▶ [Records to process]
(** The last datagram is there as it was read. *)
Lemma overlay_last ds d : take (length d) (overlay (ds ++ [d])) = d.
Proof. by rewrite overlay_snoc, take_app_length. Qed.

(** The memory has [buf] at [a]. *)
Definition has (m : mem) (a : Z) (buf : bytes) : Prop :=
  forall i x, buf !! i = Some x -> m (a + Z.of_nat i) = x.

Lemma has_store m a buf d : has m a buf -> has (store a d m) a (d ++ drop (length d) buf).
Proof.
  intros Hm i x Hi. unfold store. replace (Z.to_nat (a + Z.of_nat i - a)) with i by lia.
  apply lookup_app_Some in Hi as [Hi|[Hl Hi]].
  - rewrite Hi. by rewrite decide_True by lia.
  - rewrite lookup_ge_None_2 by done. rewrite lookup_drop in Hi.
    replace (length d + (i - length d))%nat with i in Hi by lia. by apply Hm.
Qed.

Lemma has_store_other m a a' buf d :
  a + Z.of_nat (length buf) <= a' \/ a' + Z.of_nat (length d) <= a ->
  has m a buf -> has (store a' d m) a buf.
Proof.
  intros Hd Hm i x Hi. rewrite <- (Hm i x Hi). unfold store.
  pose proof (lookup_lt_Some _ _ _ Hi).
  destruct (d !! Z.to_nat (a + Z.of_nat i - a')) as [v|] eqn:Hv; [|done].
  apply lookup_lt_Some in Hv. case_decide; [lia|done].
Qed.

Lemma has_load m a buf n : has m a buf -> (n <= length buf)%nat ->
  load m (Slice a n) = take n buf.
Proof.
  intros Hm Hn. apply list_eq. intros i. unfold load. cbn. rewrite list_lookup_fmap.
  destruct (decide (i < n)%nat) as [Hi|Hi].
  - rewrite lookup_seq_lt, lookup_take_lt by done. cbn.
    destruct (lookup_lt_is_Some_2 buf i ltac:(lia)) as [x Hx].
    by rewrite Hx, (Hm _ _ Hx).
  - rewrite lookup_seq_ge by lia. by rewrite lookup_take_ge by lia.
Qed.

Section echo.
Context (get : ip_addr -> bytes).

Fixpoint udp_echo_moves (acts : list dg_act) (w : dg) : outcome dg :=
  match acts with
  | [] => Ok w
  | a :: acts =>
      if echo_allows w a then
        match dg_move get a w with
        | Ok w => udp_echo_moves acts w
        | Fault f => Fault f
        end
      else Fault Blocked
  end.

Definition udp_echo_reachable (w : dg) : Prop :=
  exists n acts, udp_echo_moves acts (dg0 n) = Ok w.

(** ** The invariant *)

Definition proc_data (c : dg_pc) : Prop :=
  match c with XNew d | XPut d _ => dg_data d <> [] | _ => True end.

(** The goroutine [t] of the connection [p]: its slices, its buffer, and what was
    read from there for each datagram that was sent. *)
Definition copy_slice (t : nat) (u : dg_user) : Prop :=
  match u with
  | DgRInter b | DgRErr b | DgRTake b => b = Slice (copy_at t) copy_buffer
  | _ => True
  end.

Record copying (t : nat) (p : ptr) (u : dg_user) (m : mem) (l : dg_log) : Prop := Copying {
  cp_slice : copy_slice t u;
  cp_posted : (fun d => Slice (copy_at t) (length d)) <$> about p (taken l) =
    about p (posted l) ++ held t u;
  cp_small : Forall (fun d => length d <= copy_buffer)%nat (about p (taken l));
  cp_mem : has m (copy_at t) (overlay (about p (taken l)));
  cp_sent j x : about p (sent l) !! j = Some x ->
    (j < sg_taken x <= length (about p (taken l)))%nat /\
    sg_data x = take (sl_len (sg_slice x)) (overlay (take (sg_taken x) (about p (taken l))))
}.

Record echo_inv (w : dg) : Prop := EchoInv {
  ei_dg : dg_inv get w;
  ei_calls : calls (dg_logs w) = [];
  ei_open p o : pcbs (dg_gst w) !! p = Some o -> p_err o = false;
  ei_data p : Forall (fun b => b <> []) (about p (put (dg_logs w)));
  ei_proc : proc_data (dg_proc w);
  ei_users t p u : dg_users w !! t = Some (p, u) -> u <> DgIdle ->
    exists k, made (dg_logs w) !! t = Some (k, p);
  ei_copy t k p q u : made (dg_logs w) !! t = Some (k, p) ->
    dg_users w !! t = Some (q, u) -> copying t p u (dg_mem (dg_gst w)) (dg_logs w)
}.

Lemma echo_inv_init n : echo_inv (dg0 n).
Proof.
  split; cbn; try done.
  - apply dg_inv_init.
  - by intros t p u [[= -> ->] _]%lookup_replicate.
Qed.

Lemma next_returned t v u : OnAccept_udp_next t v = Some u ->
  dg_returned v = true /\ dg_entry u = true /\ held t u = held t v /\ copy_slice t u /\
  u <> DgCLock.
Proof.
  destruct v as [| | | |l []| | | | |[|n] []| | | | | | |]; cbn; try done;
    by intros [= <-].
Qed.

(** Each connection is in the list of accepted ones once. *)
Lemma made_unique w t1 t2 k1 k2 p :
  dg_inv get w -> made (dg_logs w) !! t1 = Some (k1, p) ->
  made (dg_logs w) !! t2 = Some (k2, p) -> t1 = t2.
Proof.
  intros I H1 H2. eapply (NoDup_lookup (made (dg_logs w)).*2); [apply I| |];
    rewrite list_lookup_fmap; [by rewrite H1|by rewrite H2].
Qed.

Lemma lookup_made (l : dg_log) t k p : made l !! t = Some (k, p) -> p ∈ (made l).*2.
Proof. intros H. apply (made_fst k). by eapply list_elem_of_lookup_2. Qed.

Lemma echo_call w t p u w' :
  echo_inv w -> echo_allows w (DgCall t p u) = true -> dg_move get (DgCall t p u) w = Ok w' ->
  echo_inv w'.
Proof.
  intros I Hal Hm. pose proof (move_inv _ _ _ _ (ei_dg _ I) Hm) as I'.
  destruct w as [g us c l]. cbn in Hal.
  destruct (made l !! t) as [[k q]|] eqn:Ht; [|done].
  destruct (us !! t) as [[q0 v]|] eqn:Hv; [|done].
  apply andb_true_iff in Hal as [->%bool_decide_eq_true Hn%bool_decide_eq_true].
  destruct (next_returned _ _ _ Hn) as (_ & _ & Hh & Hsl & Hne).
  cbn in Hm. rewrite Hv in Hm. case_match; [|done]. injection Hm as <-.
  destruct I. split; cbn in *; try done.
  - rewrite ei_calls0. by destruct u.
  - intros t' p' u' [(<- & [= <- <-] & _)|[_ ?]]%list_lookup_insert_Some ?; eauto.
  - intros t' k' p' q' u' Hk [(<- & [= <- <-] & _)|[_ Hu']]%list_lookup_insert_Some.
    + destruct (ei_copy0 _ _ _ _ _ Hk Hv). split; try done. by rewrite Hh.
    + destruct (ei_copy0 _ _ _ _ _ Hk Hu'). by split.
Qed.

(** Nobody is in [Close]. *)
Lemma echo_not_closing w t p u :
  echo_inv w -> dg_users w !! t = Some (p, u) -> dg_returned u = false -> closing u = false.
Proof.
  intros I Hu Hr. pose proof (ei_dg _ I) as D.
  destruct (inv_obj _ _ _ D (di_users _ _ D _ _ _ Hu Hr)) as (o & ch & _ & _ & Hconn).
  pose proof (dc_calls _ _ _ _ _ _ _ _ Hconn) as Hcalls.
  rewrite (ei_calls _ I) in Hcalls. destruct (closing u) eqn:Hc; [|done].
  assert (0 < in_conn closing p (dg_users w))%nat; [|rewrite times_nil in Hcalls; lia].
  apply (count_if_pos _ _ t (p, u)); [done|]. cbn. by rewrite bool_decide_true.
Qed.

▶ [What needs to be done]
From the entries above, extract only the lines running from the one containing "(copy_at t) copy_buffer" through the one containing "about p (posted l) ++ held t u;", inclusive.

▶ [Exercise solution]
  | DgRInter b | DgRErr b | DgRTake b => b = Slice (copy_at t) copy_buffer
  | _ => True
  end.

Record copying (t : nat) (p : ptr) (u : dg_user) (m : mem) (l : dg_log) : Prop := Copying {
  cp_slice : copy_slice t u;
  cp_posted : (fun d => Slice (copy_at t) (length d)) <$> about p (taken l) =
    about p (posted l) ++ held t u;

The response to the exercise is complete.